A few XML modeling questions
Jim Fehlig
jfehlig at suse.com
Tue Apr 7 21:56:48 UTC 2020
On 4/7/20 12:02 PM, Jim Fehlig wrote:
> Hi All,
[...]
> e820_host is a bit trickier. For this setting, which is PV-specific, the man
> page says:
>
> Selects whether to expose the host e820 (memory map) to the guest via the
> virtual e820. When this option is false (0) the guest pseudo-physical
> address space consists of a single contiguous RAM region. When this option
> is specified the virtual e820 instead reflects the host e820 and contains
> the same PCI holes. The total amount of RAM represented by the memory map
> is always the same, this option configures only how it is laid out.
>
> Exposing the host e820 to the guest gives the guest kernel the opportunity
> to set aside the required part of its pseudo-physical address space in order
> to provide address space to map passedthrough PCI devices. It is guest
> Operating System dependent whether this option is required, specifically it
> is required when using a mainline Linux ("pvops") kernel. This option
> defaults to true (1) if any PCI passthrough devices are configured and
> false (0) otherwise. If you do not configure any passthrough devices at
> domain creation time but expect to hotplug devices later then you should
> set this option. Conversely if your particular guest kernel does not
> require this behavior then it is safe to allow this to be enabled but
> you may wish to disable it anyway.
>
> I'm tempted to unconditionally enable this setting. It is required for pvops
> kernels and apparently harmless for other PV kernels. I asked one of the Xen
> devs about any downsides to always enabling e820_host, to which he replied
> "Scattered memory blocks inside the guest, possibly leading to slightly higher
> overhead. But nothing really severe afaics.".
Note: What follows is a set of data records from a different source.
(** Taking the oldest unread byte out: what [cons_getc] does after it
    has polled the devices. *)
Lemma ring_contents_pop m :
  ring_wf m -> cons_rpos m <> cons_wpos m ->
  let m' := set_cons_rpos ((cons_rpos m + 1) mod CONSBUFSIZE) m in
  ring_wf m' /\
  ring_contents m = idx (cons_buf m) (cons_rpos m) :: ring_contents m'.
Proof.
  intros (HL & Hr & Hw) Hne m'. subst m'. split.
  - unfold ring_wf, CONSBUFSIZE in *. cbn. repeat split; try lia.
    all: apply Z.mod_pos_bound; lia.
  - unfold ring_contents, ring_count, CONSBUFSIZE in *.
    cbn [cons_buf cons_rpos cons_wpos set_cons_rpos].
    set (r := cons_rpos m) in *. set (w := cons_wpos m) in *.
    set (n := (w - r) mod 512).
    assert (Hn : 0 <= n < 512) by (apply Z.mod_pos_bound; lia).
    assert (Hn0 : n <> 0).
    { subst n. intros E. apply Z.mod_divide in E; [|lia].
      destruct E as [q E]. lia. }
    assert (Hn' : (w - (r + 1) mod 512) mod 512 = n - 1).
    { rewrite Zminus_mod_idemp_r.
      replace (w - (r + 1)) with ((w - r) + (-1)) by lia.
      rewrite <- Zplus_mod_idemp_l. fold n. apply Z.mod_small. lia. }
    rewrite Hn'.
    replace (Z.to_nat n) with (S (Z.to_nat (n - 1))) by lia.
    cbn [seq map]. f_equal.
    + rewrite Z.add_0_r, Z.mod_small by lia. reflexivity.
    + rewrite <- seq_shift, map_map. apply map_ext. intros k.
      f_equal. rewrite Zplus_mod_idemp_l. f_equal. lia.
Qed.

(** The queue discipline in the large: pushing [bs] into an empty ring
    leaves the bytes pushed since the last multiple of 512. *)
Lemma fold_ring_push bs :
  fold_left ring_push bs [] = skipn (512 * (length bs / 512)) bs.
Proof.
  induction bs as [|c bs IH] using rev_ind; [reflexivity|].
  rewrite fold_left_app. cbn [fold_left]. rewrite IH.
  rewrite length_app. cbn [length].
  pose proof (Nat.div_mod_eq (length bs) 512) as Hdm.
  pose proof (Nat.mod_upper_bound (length bs) 512 ltac:(lia)) as Hlt.
  set (q := (length bs / 512)%nat) in *.
  set (r := (length bs mod 512)%nat) in *.
  unfold ring_push, CONSBUFSIZE. rewrite length_skipn.
  destruct (Z.of_nat (length bs - 512 * q) =? 512 - 1) eqn:E.
  - apply Z.eqb_eq in E.
    assert (Hq : ((length bs + 1) / 512 = q + 1)%nat).
    { symmetry. apply (Nat.div_unique _ _ _ 0%nat); lia. }
    rewrite Hq. symmetry. apply skipn_all2. rewrite length_app. cbn [length]. lia.
  - apply Z.eqb_neq in E.
    assert (Hq : ((length bs + 1) / 512 = q)%nat).
    { symmetry. apply (Nat.div_unique _ _ _ (r + 1)%nat); lia. }
    rewrite Hq, skipn_app.
    replace (512 * q - length bs)%nat with 0%nat by lia. reflexivity.
Qed.

Lemma cons_store_set_trace t c m :
  cons_store c (set_trace t m) = set_trace t (cons_store c m).
Proof.
  unfold cons_store. cbn [cons_wpos set_cons_buf set_cons_wpos set_trace].
  destruct (_ =? CONSBUFSIZE); reflexivity.
Qed.

Lemma cons_feed_set_trace t c m :
  cons_feed (set_trace t m) c = set_trace t (cons_feed m c).
Proof.
  unfold cons_feed. destruct (c =? 0); [reflexivity|].
  apply cons_store_set_trace.
Qed.

Lemma fold_cons_feed_set_trace t l :
  forall m, fold_left cons_feed l (set_trace t m) = set_trace t (fold_left cons_feed l m).
Proof.
  induction l as [|c l IH]; intros m; [reflexivity|].
  cbn [fold_left]. rewrite cons_feed_set_trace. apply IH.
Qed.

Lemma fold_cons_feed_ring_wf l :
  forall m, ring_wf m -> ring_wf (fold_left cons_feed l m).
Proof.
  induction l as [|c l IH]; intros m H; [assumption|].
  cbn [fold_left]. apply IH, cons_feed_ring_wf, H.
Qed.

(** Feeding nonzero bytes is pushing them on the queue. *)
Lemma fold_cons_feed_contents l :
  Forall (fun b => 0 < b < 256) l ->
  forall m, ring_wf m ->
    ring_contents (fold_left cons_feed l m) = fold_left ring_push l (ring_contents m).
Proof.
  induction 1 as [|c l Hc Hl IH]; intros m Hm; [reflexivity|].
  cbn [fold_left]. rewrite IH by (apply cons_feed_ring_wf; assumption).
  f_equal. unfold cons_feed.
  destruct (c =? 0) eqn:E; [apply Z.eqb_eq in E; lia|].
  rewrite ring_contents_store by assumption. rewrite u8_small by lia. reflexivity.
Qed.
I dug a bit deeper to find the xen.git commits that introduced e820_host:
414979ba85 and f92337d949. The latter, from May 2011, claims the setting can be
removed "once the auto-ballooning of guests with PCI devices works"
https://xenbits.xen.org/gitweb/?p=xen.git;a=commit;h=f92337d9494efbab0918eb0e055d129fce5c3227
I think this is further evidence that we should unconditionally enable e820_host
in libvirt and avoid exposing a Xen setting that might be removed in the future.